**What the exercise asks**
Within the listing, each line that has the string "them" should be copied.

▬▬▬

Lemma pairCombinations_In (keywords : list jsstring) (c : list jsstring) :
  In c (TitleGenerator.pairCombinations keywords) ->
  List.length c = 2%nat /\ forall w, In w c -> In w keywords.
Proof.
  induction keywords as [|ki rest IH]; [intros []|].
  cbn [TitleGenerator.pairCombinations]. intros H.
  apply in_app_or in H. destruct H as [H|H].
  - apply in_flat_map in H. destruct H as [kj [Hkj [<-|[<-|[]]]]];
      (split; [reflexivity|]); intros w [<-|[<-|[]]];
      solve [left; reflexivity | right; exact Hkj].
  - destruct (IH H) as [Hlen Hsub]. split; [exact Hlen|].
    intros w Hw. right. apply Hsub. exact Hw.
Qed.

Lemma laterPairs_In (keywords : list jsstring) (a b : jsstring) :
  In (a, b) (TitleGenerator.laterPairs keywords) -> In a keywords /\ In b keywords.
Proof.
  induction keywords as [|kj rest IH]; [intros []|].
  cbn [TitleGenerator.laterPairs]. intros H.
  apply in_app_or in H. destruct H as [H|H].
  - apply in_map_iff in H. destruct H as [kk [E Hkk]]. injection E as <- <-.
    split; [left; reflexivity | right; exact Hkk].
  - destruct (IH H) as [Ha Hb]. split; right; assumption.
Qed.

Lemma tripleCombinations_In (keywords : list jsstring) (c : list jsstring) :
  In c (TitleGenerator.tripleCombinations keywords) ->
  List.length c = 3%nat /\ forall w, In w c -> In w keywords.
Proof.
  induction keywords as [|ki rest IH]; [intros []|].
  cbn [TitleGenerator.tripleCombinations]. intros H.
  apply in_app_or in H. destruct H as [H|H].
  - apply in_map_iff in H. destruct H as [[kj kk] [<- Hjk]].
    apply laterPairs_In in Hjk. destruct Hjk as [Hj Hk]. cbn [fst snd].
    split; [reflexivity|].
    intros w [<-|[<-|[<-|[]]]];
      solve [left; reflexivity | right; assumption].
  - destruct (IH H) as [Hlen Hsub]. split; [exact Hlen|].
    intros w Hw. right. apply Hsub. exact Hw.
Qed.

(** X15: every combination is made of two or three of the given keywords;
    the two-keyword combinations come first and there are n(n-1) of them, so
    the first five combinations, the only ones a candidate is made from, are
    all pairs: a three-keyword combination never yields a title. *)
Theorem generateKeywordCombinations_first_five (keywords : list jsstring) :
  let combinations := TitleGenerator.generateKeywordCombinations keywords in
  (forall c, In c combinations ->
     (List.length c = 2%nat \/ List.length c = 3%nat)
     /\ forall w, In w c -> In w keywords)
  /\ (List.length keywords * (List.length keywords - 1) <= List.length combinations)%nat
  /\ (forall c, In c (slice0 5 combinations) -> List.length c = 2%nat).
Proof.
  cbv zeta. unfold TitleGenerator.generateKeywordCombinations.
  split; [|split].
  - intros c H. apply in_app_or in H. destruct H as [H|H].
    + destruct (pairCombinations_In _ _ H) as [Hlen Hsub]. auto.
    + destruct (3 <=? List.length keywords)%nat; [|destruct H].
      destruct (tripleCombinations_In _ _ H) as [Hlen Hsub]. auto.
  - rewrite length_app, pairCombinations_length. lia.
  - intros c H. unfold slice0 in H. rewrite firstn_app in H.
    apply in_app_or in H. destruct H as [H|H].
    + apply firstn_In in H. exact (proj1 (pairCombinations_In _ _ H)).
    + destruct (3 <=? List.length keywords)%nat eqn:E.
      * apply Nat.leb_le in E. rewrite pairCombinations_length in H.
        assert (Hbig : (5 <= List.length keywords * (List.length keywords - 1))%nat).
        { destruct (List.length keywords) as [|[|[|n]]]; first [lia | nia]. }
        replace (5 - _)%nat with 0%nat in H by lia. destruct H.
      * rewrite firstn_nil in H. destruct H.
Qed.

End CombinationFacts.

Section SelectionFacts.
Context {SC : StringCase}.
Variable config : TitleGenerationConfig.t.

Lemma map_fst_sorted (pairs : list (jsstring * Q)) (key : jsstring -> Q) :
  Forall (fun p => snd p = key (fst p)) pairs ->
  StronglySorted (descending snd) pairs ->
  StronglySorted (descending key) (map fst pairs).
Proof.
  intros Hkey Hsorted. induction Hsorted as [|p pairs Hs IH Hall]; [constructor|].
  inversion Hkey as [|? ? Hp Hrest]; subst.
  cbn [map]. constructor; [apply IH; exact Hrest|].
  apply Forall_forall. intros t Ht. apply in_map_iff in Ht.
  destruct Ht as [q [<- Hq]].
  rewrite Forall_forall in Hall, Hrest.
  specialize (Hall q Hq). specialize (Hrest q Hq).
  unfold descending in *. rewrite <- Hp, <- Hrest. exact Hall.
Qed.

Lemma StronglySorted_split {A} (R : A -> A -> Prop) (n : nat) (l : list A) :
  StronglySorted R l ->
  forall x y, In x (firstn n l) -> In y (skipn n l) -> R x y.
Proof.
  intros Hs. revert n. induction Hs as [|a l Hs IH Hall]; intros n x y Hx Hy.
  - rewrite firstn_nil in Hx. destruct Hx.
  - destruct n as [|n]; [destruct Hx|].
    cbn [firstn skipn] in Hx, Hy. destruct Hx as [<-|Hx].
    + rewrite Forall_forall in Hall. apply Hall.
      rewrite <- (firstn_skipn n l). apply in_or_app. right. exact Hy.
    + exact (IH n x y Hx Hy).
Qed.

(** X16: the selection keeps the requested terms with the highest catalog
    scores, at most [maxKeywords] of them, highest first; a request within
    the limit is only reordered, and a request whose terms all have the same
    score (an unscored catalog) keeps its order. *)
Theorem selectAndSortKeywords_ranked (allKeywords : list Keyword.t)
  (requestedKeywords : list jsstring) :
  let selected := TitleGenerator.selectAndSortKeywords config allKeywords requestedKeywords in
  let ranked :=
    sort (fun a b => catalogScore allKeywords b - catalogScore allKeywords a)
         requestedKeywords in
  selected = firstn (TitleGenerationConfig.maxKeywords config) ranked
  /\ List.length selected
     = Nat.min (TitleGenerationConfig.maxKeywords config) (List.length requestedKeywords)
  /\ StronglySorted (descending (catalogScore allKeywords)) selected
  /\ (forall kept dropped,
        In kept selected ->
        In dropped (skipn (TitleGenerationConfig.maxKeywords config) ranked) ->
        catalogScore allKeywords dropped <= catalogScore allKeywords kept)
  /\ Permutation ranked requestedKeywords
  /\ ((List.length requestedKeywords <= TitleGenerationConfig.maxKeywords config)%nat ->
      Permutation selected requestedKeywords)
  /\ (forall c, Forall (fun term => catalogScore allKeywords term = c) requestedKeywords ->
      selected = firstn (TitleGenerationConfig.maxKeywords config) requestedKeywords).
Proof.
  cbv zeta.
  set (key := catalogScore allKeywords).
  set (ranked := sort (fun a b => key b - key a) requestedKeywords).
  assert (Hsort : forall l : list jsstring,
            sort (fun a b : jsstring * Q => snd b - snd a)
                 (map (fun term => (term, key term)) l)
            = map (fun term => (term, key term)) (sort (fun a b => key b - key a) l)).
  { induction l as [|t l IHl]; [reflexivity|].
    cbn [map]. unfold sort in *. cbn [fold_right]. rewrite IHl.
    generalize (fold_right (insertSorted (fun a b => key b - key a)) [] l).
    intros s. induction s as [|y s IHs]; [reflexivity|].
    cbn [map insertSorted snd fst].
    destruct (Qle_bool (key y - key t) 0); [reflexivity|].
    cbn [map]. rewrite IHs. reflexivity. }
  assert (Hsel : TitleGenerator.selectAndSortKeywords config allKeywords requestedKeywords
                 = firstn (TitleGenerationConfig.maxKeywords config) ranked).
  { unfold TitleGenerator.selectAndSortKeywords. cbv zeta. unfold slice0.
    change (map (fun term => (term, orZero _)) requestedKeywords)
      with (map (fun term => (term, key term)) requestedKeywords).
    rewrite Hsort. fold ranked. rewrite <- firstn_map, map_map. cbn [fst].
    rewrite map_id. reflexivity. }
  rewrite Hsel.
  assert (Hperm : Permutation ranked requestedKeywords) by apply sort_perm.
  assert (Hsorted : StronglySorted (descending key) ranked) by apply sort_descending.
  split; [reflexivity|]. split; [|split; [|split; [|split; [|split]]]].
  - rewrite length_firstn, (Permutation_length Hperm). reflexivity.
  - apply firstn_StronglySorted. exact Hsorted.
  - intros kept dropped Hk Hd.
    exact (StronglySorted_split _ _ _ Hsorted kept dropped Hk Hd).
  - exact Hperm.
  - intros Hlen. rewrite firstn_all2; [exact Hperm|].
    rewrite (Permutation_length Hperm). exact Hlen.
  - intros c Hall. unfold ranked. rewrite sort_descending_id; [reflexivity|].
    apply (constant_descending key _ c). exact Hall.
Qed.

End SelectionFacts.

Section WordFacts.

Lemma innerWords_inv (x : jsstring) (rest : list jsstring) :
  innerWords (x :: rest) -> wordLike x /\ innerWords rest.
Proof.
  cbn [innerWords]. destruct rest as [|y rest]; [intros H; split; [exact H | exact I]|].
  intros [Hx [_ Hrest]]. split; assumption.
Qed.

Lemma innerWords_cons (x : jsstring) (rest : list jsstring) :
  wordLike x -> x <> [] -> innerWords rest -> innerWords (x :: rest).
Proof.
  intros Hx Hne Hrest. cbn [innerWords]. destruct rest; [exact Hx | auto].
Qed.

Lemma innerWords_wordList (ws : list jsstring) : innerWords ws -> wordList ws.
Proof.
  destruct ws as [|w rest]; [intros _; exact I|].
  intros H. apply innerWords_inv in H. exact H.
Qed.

▬▬▬

**Result of this exercise**
    the two-keyword combinations come first and there are n(n-1) of them, so
    scores, at most [maxKeywords] of them, highest first; a request within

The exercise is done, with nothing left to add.